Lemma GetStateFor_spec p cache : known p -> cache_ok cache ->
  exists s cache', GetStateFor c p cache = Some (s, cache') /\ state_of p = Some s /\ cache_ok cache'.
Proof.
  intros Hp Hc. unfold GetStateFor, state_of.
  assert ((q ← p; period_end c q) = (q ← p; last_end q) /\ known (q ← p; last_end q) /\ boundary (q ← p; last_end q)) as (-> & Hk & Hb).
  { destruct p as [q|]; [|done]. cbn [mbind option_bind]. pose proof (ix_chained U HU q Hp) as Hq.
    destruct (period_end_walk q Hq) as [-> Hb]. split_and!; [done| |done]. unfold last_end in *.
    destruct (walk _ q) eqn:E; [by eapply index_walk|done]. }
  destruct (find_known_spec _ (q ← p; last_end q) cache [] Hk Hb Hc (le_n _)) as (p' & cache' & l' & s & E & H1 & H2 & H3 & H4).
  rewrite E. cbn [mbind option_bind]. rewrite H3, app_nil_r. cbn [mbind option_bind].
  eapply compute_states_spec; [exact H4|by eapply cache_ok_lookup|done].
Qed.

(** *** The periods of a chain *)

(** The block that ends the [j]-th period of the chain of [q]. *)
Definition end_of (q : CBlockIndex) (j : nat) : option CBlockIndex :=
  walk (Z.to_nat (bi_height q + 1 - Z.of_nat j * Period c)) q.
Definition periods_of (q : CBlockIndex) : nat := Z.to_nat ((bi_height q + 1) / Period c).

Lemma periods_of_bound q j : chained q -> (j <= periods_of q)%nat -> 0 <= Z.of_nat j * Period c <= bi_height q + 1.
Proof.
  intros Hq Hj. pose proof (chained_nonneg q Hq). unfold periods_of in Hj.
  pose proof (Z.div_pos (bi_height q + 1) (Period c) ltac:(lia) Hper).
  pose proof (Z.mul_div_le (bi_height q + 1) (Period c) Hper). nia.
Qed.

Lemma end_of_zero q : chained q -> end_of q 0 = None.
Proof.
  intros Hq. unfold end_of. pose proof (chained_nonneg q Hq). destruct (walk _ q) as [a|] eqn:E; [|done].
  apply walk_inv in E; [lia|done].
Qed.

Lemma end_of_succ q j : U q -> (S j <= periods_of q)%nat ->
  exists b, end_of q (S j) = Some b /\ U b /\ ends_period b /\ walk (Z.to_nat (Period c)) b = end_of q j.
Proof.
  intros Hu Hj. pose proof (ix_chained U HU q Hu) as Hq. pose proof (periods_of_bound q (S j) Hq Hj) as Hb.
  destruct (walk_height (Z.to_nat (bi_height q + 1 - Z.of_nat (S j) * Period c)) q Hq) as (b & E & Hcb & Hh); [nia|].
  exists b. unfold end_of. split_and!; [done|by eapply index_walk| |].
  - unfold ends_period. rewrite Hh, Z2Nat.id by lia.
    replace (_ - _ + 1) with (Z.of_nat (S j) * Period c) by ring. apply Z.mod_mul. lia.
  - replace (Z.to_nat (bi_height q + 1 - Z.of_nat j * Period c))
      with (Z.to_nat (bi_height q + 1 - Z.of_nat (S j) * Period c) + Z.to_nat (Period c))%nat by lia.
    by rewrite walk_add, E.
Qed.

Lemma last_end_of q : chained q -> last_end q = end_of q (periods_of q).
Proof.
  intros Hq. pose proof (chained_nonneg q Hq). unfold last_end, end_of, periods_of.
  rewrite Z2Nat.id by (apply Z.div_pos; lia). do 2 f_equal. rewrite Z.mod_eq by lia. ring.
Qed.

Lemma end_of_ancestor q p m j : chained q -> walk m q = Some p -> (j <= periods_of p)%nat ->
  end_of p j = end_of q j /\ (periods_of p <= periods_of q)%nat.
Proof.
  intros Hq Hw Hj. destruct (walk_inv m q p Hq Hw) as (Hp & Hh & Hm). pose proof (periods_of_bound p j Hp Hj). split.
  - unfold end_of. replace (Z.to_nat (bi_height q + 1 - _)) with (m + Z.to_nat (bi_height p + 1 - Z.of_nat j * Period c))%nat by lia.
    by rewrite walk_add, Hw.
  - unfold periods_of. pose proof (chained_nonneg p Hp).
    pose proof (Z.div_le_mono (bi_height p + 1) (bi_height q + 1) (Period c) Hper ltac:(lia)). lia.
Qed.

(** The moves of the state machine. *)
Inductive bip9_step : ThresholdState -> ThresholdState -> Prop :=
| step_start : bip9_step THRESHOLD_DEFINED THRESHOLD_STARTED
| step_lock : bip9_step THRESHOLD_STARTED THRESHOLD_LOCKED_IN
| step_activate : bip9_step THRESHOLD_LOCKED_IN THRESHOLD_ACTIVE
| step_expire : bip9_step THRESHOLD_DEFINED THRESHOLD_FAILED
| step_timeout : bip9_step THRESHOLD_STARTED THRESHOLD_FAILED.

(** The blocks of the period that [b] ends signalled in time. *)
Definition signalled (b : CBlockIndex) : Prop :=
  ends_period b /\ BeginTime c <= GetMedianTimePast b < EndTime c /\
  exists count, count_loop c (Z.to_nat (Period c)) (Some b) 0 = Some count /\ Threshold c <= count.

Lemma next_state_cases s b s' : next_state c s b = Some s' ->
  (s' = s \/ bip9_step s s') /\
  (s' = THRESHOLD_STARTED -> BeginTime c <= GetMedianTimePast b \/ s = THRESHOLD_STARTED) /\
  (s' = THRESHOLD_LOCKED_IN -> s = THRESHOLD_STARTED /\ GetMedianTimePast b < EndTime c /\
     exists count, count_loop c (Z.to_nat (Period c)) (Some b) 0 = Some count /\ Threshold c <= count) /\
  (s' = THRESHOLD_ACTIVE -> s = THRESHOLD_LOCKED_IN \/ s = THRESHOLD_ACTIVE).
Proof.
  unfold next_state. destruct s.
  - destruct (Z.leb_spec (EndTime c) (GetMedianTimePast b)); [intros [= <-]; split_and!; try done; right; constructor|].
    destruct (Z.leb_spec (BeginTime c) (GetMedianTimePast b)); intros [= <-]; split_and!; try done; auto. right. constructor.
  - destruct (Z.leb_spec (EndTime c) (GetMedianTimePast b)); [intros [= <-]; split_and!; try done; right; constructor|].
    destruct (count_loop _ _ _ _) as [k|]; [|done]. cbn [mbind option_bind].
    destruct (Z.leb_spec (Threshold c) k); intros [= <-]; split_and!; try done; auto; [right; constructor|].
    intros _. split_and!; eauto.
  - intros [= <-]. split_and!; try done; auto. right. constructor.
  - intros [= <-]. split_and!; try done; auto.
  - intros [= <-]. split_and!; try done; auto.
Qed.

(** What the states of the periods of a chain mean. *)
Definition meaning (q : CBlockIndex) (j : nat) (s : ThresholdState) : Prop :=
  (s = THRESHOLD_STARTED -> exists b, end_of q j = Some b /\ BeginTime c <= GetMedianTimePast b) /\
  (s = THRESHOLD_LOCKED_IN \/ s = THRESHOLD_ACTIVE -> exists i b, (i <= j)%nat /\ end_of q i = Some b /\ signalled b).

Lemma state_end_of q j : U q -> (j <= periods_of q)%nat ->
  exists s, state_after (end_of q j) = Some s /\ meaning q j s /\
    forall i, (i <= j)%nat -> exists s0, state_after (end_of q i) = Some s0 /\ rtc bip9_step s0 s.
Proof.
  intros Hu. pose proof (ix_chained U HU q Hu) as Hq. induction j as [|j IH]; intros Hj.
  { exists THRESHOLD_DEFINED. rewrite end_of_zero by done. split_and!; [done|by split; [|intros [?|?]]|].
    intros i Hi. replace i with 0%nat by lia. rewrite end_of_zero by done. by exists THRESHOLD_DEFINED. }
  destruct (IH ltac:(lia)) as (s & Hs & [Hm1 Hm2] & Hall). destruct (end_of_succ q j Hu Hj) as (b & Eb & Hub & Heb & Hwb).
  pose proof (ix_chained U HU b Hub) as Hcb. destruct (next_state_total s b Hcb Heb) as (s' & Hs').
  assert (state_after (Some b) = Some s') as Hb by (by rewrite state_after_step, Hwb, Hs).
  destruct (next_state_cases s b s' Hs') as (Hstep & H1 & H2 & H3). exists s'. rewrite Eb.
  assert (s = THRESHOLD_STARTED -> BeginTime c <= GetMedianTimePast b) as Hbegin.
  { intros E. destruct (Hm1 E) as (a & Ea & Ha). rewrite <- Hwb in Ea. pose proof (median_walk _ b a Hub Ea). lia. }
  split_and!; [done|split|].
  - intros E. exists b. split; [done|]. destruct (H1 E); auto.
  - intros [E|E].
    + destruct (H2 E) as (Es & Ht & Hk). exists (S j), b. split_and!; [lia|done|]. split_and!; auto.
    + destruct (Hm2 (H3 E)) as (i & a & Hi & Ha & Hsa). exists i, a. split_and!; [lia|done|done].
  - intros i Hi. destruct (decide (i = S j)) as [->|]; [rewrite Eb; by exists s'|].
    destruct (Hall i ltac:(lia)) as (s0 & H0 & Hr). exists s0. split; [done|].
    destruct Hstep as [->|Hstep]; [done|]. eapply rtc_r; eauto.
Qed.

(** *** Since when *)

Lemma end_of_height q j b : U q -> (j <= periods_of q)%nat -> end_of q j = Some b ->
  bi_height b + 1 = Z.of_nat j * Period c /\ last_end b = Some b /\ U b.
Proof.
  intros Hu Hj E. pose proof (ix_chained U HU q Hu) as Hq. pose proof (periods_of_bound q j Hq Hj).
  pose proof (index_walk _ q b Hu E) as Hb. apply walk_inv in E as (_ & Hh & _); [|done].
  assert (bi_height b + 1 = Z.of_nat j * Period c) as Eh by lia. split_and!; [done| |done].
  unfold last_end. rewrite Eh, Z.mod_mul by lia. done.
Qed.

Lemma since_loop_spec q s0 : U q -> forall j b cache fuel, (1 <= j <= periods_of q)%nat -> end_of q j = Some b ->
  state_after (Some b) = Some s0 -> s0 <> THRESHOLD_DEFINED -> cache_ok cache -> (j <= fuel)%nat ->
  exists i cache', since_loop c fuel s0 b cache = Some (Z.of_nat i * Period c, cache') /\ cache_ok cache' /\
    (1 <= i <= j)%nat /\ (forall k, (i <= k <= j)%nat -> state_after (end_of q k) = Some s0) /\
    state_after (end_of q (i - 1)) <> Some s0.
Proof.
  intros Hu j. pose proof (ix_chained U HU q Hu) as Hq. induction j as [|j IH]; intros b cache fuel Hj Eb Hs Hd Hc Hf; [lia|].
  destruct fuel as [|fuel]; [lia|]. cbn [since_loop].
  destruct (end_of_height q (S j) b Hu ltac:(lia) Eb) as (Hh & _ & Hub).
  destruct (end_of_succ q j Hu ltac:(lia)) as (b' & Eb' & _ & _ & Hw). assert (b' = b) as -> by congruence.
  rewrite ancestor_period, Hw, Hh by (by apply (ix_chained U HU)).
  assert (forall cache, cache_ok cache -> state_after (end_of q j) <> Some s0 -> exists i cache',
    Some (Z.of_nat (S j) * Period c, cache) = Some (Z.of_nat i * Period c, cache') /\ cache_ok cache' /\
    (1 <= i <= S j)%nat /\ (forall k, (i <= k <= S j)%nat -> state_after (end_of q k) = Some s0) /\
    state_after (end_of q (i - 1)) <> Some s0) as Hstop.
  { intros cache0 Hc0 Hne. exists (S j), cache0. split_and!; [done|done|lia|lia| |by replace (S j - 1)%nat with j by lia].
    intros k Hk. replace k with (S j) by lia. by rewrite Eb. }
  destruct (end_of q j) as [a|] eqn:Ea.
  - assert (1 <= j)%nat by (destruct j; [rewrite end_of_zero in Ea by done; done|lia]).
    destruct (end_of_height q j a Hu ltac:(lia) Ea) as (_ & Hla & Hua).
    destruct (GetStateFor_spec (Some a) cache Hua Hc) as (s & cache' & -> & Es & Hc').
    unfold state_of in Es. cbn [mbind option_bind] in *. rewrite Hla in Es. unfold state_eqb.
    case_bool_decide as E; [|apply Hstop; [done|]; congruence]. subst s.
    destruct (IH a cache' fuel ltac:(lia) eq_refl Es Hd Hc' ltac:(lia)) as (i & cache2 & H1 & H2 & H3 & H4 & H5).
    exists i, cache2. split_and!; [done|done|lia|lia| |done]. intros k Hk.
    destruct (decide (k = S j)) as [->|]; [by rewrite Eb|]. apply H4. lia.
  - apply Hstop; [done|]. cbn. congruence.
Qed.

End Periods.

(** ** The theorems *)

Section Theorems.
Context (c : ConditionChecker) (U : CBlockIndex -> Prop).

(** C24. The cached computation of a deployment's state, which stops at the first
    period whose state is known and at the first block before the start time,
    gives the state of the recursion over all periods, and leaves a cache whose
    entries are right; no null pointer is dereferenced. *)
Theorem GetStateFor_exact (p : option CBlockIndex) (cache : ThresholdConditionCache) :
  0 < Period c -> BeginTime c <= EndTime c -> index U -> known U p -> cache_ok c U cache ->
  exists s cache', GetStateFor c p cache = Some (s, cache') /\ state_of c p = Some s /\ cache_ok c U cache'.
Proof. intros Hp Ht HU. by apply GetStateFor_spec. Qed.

-------

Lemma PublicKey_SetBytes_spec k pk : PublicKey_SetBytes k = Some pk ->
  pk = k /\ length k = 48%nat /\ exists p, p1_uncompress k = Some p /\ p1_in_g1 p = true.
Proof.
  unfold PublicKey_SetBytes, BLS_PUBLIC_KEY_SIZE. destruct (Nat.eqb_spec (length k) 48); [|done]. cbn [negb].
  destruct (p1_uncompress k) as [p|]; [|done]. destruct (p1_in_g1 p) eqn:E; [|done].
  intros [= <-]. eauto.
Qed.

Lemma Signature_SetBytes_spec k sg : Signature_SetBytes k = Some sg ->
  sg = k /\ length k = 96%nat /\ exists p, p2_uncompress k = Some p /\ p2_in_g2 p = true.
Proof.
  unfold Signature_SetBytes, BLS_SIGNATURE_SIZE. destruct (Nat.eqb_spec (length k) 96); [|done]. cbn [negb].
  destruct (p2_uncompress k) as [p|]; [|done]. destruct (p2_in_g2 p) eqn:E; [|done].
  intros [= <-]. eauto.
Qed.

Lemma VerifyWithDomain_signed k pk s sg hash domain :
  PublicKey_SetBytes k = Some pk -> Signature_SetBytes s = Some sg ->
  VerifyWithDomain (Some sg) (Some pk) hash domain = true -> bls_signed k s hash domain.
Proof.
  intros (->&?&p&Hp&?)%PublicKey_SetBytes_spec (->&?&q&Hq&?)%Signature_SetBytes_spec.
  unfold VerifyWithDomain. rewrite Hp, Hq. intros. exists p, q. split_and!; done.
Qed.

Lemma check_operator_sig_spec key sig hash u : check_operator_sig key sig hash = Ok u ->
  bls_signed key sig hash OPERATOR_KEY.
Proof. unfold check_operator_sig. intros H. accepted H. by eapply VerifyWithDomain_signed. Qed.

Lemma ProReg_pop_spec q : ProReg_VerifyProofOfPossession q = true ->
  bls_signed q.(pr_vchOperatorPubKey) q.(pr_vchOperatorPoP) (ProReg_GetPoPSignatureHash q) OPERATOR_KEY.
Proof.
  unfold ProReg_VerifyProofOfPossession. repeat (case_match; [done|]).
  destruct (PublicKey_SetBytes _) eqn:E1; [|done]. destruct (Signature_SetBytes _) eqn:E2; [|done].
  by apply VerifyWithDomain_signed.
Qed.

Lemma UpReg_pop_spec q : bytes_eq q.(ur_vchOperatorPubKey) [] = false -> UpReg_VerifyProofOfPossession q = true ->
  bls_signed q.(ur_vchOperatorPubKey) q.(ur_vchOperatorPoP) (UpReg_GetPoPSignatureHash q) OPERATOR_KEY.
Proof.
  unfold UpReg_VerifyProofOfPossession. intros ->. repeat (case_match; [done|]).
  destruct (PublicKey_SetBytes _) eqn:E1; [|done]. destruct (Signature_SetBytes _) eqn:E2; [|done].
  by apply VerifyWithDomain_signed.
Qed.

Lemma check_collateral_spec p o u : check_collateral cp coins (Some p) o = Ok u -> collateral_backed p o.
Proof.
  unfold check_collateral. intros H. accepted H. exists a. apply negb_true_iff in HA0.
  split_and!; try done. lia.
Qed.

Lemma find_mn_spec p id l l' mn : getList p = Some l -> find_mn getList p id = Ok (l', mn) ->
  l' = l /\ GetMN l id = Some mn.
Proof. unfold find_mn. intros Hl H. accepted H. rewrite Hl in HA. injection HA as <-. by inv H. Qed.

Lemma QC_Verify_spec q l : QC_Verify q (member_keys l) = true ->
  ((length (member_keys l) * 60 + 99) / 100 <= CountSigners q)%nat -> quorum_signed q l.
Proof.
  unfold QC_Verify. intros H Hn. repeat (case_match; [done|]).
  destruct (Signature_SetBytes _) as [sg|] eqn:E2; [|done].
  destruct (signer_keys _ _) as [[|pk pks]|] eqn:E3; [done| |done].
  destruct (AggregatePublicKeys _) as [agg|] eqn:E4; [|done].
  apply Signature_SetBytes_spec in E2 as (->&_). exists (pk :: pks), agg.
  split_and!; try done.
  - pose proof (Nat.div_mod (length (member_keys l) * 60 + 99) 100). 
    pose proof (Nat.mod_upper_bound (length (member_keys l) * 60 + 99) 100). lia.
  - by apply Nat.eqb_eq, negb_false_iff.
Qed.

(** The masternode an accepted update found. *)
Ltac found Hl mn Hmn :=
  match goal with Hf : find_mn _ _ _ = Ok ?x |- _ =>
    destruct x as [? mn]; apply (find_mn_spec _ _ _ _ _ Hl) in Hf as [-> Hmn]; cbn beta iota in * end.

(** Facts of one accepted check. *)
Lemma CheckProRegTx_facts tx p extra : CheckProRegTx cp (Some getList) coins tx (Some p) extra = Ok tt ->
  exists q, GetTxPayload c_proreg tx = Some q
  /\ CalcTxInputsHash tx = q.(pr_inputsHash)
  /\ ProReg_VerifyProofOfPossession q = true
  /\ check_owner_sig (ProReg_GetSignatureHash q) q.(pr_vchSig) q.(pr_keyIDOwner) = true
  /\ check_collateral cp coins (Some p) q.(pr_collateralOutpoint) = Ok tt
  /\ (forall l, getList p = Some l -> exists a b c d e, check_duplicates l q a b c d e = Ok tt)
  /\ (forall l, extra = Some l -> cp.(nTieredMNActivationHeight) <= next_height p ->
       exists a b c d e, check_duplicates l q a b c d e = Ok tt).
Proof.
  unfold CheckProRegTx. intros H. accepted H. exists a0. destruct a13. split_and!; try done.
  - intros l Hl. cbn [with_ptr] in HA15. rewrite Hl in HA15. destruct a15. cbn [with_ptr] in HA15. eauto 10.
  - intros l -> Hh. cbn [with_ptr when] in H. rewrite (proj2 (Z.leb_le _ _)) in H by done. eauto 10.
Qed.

-------

Task objective → Whenever a line of the material holds the word "Hstep", copy it out.

Output for this task →
  destruct (next_state_cases s b s' Hs') as (Hstep & H1 & H2 & H3). exists s'. rewrite Eb.
    destruct Hstep as [->|Hstep]; [done|]. eapply rtc_r; eauto.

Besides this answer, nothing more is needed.